Иначе обстоит дело с арией с шампанским. Здесь напрасно было бы искать драматическую ситуацию, однако ария эта имеет огромное значение в качестве лирического дополнения. Дон Жуан утомлен множеством перекрещивающихся интриг; с другой стороны, он никоим образом не подавлен; душа его так же жизнелюбива, как и прежде; ему не нужна компания собутыльников, ему не нужно видеть или слышать вскипание пенного вина, нет нужды подкреплять себя им; внутренняя жизненная сила прорывается в нем сильнее и мощнее, чем когда бы то ни было. Он все еще толкуется Моцартом идеально — как жизнь, как сила, но идеально — это значит: в противовес действительности.

Здесь он как бы идеально опьяняется самим собой. Если бы все девушки мира в это мгновение окружали его, он не представлял бы для них никакой опасности, ибо он здесь слишком силен, чтобы желать и далее обманывать их; даже многообразные наслаждения действительности теперь слишком ничтожны для него в сравнении с тем, чем он наслаждается внутри самого себя. Здесь окончательно проясняется смысл слов: сущность Дон Жуана — это музыка. Перед нами он проявляет себя в музыке, он развертывается в мир звуков. Кто‑то назвал эту арию «арией шампанского», и без сомнения, такое определение дает нам неплохое описание того, что происходит. Важно подчеркнуть, что она не стоит к Дон Жуану в каком‑то случайном отношении. Сама его жизнь такова, что пенится, как шампанское.
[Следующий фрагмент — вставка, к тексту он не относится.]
(* ===== verification/_CoqProject ===== *)
-Q . S2P
Prelude.v
Ring.v
CString.v
Layout.v
Kstruct.v
Kalloc.v
Vm.v
VmTables.v
VmOps.v
VmExample.v
VmCopy.v
VmFork.v
VmFree.v
Sleeplock.v
Bio.v
Log.v
LogSafe.v
Kernel.v
UserMem.v
Sched.v
Spinlock.v
SleepWake.v
Virtio.v
VirtioSafe.v
VirtioWait.v
Uart.v
KernelExample.v
Printf.v
Console.v
Fs.v
FsPath.v
FsTx.v
FsAlloc.v
FsIo.v
FsInode.v
FsDisk.v
FsFile.v
FsDir.v
FsExample.v
Mkfs.v
MkfsSafe.v
MkfsImage.v
Pipe.v
File.v
Args.v
Sysfile.v
Process.v
ProcMem.v
ProcLife.v
ProcWait.v
ProcExample.v
ProcGrow.v
Exec.v
ExecSafe.v
Syscall.v
Trap.v
Boot.v
Arm.v
TrapAsm.v
Entry.v
Ulib.v
Umalloc.v
UmallocSafe.v
Grep.v
Uprintf.v
Utils.v
Sh.v
ShRun.v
И подобно тому как пузырьки всё поднимаются и поднимаются в этом вине по мере того, как оно кипит собственным жаром, — поднимаются, мурлыча собственную песенку, — так и страсть к наслаждению отзывается эхом в том стихийном кипении, каким является его жизнь. Стало быть, драматическую значимость этой арии придает вовсе не ситуация, а то, что основная тональность оперы здесь звучит и отзывается эхом внутри себя самой.
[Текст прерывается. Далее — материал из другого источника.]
(* ===== verification/Ring.v ===== *)
(** Ring buffers with free-running counters, as the pipes, the console and the
    serial port use them: entry [i] is at index [i % N], the counters wrap at
    [W], a multiple of [N]. *)

From S2P Require Import Prelude.

Section ring.
Variables (N W : Z).
Hypothesis HN : 0 < N < W.
Hypothesis HW : (N | W).

(** The entries from [r] to [w] are the queue [q]. *)
Record ring_rep (buf : list Z) (r w : Z) (q : list Z) : Prop := {
  rg_buf : length buf = Z.to_nat N;
  rg_r : 0 <= r < W;
  rg_w : 0 <= w < W;
  rg_len : Z.of_nat (length q) = (w - r) mod W;
  rg_max : Z.of_nat (length q) <= N;
  rg_at : forall i b, q !! i = Some b -> buf !! Z.to_nat ((r + Z.of_nat i) mod N) = Some b;
}.

Lemma ring_mod x : (x mod W) mod N = x mod N.
Proof. by apply Z.mod_mod_divide. Qed.

Lemma ring_w_mod buf r w q : ring_rep buf r w q -> w = (r + Z.of_nat (length q)) mod W.
Proof.
  intros [_ Hr Hw Hl _ _]. rewrite Hl, Zplus_mod_idemp_r.
  replace (r + (w - r)) with w by lia. by rewrite Z.mod_small.
Qed.

Lemma ring_empty buf r w q : ring_rep buf r w q -> r = w <-> q = [].
Proof.
  intros H. split.
  - intros ->. apply length_zero_iff_nil. pose proof (rg_len _ _ _ _ H) as E.
    rewrite Z.sub_diag, Zmod_0_l in E. lia.
  - intros ->. pose proof (ring_w_mod _ _ _ _ H) as E. simpl in E.
    rewrite Z.add_0_r, Z.mod_small in E by apply H. done.
Qed.

Lemma mod_cases a b : 0 <= a < 2 * W -> 0 <= b < 2 * W -> a mod W = b mod W ->
  a = b \/ a = b + W \/ b = a + W.
Proof.
  intros Ha Hb E. pose proof (Z.div_mod a W ltac:(lia)). pose proof (Z.div_mod b W ltac:(lia)).
  assert (0 <= a / W < 2) by (split; [apply Z.div_pos; lia|apply Z.div_lt_upper_bound; lia]).
  assert (0 <= b / W < 2) by (split; [apply Z.div_pos; lia|apply Z.div_lt_upper_bound; lia]).
  assert (a / W = 0 \/ a / W = 1) as [E1|E1] by lia; rewrite E1 in *;
    assert (b / W = 0 \/ b / W = 1) as [E2|E2] by lia; rewrite E2 in *; lia.
Qed.

Lemma ring_full buf r w q :
  ring_rep buf r w q -> w = (r + N) mod W <-> Z.of_nat (length q) = N.
Proof.
  intros H. pose proof (ring_w_mod _ _ _ _ H) as E. pose proof (rg_r _ _ _ _ H).
  pose proof (rg_max _ _ _ _ H). split; [|congruence].
  intros E'. rewrite E in E'. apply mod_cases in E' as [?|[?|?]]; lia.
Qed.

Lemma ring_index_ne r (i : nat) (n : nat) :
  (i < n)%nat -> Z.of_nat n < N -> (r + Z.of_nat n) mod N <> (r + Z.of_nat i) mod N.
Proof.
  intros Hi Hn E.
  assert (E' : (Z.of_nat n - Z.of_nat i) mod N = 0).
  { replace (Z.of_nat n - Z.of_nat i) with (r + Z.of_nat n - (r + Z.of_nat i)) by lia.
    rewrite Zminus_mod, E, Z.sub_diag. apply Zmod_0_l. }
  rewrite Z.mod_small in E' by lia. lia.
Qed.

Lemma ring_push buf r w q c :
  ring_rep buf r w q -> Z.of_nat (length q) < N ->
  ring_rep (<[Z.to_nat (w mod N) := c]> buf) r ((w + 1) mod W) (q ++ [c]).
Proof.
  intros H Hlt. pose proof (ring_w_mod _ _ _ _ H) as Ew. destruct H as [Hb Hr Hw Hl Hm Ha].
  pose proof (Z.mod_pos_bound (r + Z.of_nat (length q)) N ltac:(lia)).
  assert (Ei : w mod N = (r + Z.of_nat (length q)) mod N) by (rewrite Ew; apply ring_mod).
  split.
  - by rewrite length_insert.
  - done.
  - apply Z.mod_pos_bound. lia.
  - rewrite length_app. simpl. rewrite Nat2Z.inj_add, Hl, Zminus_mod_idemp_l.
    replace (w + 1 - r) with (w - r + 1) by lia. rewrite <- (Zplus_mod_idemp_l (w - r)).
    rewrite <- Hl. rewrite Z.mod_small by lia. lia.
  - rewrite length_app. simpl. lia.
  - intros i b [Hi|[Hge Hi]]%lookup_app_Some.
    + pose proof (lookup_lt_Some _ _ _ Hi). rewrite Ei, list_lookup_insert_ne; [by apply Ha|].
      pose proof (ring_index_ne r i (length q) ltac:(lia) ltac:(lia)).
      pose proof (Z.mod_pos_bound (r + Z.of_nat i) N ltac:(lia)). lia.
    + apply list_lookup_singleton_Some in Hi as [Hi ->].
      replace i with (length q) by lia. rewrite Ei. apply list_lookup_insert_eq. rewrite Hb. lia.
Qed.

Lemma ring_pop buf r w c q :
  ring_rep buf r w (c :: q) ->
  buf !! Z.to_nat (r mod N) = Some c /\ ring_rep buf ((r + 1) mod W) w q.
Proof.
  intros [Hb Hr Hw Hl Hm Ha]. simpl length in *. split.
  - rewrite <- (Ha 0%nat c) by done. do 2 f_equal. by rewrite Z.add_0_r.
  - split; try done.
    + apply Z.mod_pos_bound. lia.
    + rewrite Zminus_mod_idemp_r. replace (w - (r + 1)) with (w - r - 1) by lia.
      rewrite <- (Zminus_mod_idemp_l (w - r)), <- Hl, Z.mod_small by lia. lia.
    + lia.
    + intros i b Hi. rewrite <- (Ha (S i) b) by done. do 2 f_equal.
      rewrite <- (ring_mod (_ mod W + _)), Zplus_mod_idemp_l, ring_mod. f_equal. lia.
Qed.

(** The newest entry, and the ring without it. *)
Lemma ring_last buf r w q c :
  ring_rep buf r w (q ++ [c]) ->
  buf !! Z.to_nat (((w - 1) mod W) mod N) = Some c /\ ring_rep buf r ((w - 1) mod W) q.
Proof.
  intros H. pose proof (ring_w_mod _ _ _ _ H) as Ew. destruct H as [Hb Hr Hw Hl Hm Ha].
  rewrite length_app in *. simpl in *. split.
  - rewrite <- (Ha (length q) c) by (rewrite lookup_app_r, Nat.sub_diag by lia; done).
    do 2 f_equal. rewrite ring_mod, Ew.
    rewrite <- (ring_mod (_ mod W - 1)), Zminus_mod_idemp_l, ring_mod. f_equal. lia.
  - split; try done.
    + apply Z.mod_pos_bound. lia.
    + rewrite Zminus_mod_idemp_l. replace (w - 1 - r) with (w - r - 1) by lia.
      rewrite <- (Zminus_mod_idemp_l (w - r)), <- Hl, Z.mod_small by lia. lia.
    + lia.
    + intros i b Hi. apply Ha. by apply lookup_app_l_Some.
Qed.

(** The queue without its first entries. *)
Lemma ring_drop buf r w q l :
  ring_rep buf r w (q ++ l) -> ring_rep buf ((r + Z.of_nat (length q)) mod W) w l.
Proof.
  intros [Hb Hr Hw Hl Hm Ha]. rewrite length_app in *. split; try done.
  - apply Z.mod_pos_bound. lia.
  - rewrite Zminus_mod_idemp_r. replace (w - (r + Z.of_nat (length q))) with (w - r - Z.of_nat (length q)) by lia.
    rewrite <- (Zminus_mod_idemp_l (w - r)), <- Hl, Z.mod_small by lia. lia.
  - lia.
  - intros i b Hi. rewrite <- (Ha (length q + i)%nat b) by (rewrite lookup_app_r, Nat.add_comm, Nat.add_sub by lia; done).
    do 2 f_equal. rewrite <- (ring_mod (_ mod W + _)), Zplus_mod_idemp_l, ring_mod. f_equal. lia.
Qed.
End ring.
Несущественное послесловие

Еслиокажется, что вышеизложенное разъяснение действительно верно, я смогу снова вернуться к своей излюбленной теме — к тому, что Моцартов«Дон Жуан»должен стоять превыше всего среди прочих классических произведений; тогда я снова возрадуюсь счастью Моцарта, счастью, которое поистине достойно зависти как само по себе, так и оттого, что оно, в свою очередь, делает счастливыми тех, кто хотя бы отчасти прикоснулся к этому счастью. Я, по крайней мере, чувствую себя несказанно счастливым, поскольку сумел хотя бы отдаленно приблизиться к пониманию Моцарта и к представлению о его счастье. Сколь же счастливы те, кто понял его в совершенстве, — насколько более счастливыми должны чувствовать себя они вместе с подлинным счастливым гением[263].